PROMPT:
With the line that contains "Forall (writable ∘ snd) (unless zero k v)." as the final line, return every line from the start of the data below exactly.

----- DATA SHOWN

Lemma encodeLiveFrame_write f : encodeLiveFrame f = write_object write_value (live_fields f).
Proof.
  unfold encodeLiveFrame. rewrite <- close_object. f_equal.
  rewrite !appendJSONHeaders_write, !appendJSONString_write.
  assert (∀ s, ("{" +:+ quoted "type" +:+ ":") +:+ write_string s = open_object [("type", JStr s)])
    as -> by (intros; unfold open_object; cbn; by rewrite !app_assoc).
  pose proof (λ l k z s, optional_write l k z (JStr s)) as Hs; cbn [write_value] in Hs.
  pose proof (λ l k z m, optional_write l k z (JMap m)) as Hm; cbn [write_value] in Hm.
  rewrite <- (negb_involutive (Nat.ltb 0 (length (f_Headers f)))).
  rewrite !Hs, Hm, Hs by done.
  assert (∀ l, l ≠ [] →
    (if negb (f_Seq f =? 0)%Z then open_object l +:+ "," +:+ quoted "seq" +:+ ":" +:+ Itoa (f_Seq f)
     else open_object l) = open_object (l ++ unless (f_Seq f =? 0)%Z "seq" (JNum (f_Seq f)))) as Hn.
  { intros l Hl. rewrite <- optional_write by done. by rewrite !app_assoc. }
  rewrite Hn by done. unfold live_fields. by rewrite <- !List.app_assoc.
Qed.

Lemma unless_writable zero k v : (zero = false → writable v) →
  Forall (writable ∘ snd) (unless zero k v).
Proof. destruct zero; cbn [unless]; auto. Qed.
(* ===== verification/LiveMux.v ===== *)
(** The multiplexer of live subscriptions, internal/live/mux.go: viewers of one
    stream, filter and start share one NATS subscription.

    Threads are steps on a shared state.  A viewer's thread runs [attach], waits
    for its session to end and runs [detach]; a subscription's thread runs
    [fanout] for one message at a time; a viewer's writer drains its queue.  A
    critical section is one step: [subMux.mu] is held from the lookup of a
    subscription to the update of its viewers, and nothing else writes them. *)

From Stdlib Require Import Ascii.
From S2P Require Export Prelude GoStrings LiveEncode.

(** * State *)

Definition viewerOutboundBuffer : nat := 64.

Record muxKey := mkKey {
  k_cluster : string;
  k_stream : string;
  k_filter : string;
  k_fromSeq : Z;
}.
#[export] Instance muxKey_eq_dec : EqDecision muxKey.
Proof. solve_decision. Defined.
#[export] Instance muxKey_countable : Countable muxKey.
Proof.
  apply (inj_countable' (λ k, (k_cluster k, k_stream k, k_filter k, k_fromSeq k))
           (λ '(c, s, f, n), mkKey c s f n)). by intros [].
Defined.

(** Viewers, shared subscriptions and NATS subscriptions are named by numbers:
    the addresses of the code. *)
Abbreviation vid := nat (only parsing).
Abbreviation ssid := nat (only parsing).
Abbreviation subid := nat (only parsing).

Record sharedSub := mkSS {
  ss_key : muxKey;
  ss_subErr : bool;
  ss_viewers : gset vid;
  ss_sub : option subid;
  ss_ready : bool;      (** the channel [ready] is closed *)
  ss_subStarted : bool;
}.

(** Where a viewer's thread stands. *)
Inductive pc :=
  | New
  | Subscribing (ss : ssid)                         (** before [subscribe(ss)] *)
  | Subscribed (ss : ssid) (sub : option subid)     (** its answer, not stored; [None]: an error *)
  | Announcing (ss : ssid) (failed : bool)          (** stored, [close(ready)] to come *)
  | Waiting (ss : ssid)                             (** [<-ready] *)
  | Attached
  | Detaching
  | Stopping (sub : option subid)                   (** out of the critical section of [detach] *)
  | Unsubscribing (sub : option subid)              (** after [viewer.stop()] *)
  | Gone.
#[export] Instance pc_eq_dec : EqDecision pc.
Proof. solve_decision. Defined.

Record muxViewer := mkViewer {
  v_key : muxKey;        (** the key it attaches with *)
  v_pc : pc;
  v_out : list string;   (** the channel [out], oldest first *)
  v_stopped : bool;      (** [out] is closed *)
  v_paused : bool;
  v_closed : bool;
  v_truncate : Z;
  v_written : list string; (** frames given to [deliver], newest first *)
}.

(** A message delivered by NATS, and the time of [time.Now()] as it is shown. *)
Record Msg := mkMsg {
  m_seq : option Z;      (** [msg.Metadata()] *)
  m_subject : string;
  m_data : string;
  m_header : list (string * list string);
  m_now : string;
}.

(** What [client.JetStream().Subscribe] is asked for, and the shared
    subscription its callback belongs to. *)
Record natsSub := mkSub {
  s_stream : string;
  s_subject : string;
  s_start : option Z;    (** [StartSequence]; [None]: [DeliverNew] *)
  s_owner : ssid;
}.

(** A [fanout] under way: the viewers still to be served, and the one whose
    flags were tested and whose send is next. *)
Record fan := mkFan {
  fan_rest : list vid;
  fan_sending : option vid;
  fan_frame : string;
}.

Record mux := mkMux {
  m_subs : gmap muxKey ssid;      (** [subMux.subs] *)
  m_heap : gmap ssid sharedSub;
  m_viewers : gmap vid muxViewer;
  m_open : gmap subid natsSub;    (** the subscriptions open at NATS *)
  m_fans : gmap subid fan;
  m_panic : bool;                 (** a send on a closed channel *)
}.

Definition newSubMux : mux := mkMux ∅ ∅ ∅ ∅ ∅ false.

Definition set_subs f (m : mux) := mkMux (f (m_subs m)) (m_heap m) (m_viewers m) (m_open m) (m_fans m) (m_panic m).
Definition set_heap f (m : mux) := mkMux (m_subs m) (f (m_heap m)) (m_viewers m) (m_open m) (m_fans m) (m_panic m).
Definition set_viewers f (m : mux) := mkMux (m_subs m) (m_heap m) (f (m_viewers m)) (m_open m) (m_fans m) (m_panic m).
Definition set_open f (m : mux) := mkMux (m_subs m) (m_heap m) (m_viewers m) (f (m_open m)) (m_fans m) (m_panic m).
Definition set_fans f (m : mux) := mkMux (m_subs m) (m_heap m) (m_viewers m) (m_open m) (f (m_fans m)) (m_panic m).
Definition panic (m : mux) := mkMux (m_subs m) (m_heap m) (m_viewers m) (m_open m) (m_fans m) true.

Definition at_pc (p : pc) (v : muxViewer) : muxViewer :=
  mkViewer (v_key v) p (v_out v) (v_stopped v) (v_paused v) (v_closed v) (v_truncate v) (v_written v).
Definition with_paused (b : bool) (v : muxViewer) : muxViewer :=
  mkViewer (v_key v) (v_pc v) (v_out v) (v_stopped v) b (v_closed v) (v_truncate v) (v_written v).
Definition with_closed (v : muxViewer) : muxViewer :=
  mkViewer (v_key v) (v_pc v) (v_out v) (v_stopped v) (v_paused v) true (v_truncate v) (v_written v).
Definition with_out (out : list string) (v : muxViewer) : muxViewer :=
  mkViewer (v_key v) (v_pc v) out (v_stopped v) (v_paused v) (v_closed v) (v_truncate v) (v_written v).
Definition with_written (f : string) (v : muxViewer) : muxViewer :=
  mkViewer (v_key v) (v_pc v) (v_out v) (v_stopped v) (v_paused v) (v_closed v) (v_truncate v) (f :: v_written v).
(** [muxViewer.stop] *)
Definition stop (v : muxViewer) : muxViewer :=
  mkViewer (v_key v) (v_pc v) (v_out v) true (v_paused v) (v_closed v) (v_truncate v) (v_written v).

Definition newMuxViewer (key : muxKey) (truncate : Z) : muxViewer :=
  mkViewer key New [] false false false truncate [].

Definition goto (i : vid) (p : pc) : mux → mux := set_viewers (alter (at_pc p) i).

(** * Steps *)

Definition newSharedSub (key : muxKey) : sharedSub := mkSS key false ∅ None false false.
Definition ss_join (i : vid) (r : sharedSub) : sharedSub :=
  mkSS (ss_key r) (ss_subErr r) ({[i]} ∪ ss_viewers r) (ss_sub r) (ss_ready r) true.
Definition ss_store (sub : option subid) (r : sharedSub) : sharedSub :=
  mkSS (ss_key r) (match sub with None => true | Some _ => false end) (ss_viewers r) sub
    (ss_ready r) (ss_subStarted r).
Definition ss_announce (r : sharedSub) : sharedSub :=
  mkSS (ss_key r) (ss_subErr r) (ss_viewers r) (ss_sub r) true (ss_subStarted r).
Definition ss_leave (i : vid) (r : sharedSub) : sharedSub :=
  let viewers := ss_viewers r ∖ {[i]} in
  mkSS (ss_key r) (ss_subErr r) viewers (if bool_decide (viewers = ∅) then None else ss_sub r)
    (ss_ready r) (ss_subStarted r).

----------

PROBLEM SOLUTION:
Lemma encodeLiveFrame_write f : encodeLiveFrame f = write_object write_value (live_fields f).
Proof.
  unfold encodeLiveFrame. rewrite <- close_object. f_equal.
  rewrite !appendJSONHeaders_write, !appendJSONString_write.
  assert (∀ s, ("{" +:+ quoted "type" +:+ ":") +:+ write_string s = open_object [("type", JStr s)])
    as -> by (intros; unfold open_object; cbn; by rewrite !app_assoc).
  pose proof (λ l k z s, optional_write l k z (JStr s)) as Hs; cbn [write_value] in Hs.
  pose proof (λ l k z m, optional_write l k z (JMap m)) as Hm; cbn [write_value] in Hm.
  rewrite <- (negb_involutive (Nat.ltb 0 (length (f_Headers f)))).
  rewrite !Hs, Hm, Hs by done.
  assert (∀ l, l ≠ [] →
    (if negb (f_Seq f =? 0)%Z then open_object l +:+ "," +:+ quoted "seq" +:+ ":" +:+ Itoa (f_Seq f)
     else open_object l) = open_object (l ++ unless (f_Seq f =? 0)%Z "seq" (JNum (f_Seq f)))) as Hn.
  { intros l Hl. rewrite <- optional_write by done. by rewrite !app_assoc. }
  rewrite Hn by done. unfold live_fields. by rewrite <- !List.app_assoc.
Qed.

Lemma unless_writable zero k v : (zero = false → writable v) →
  Forall (writable ∘ snd) (unless zero k v).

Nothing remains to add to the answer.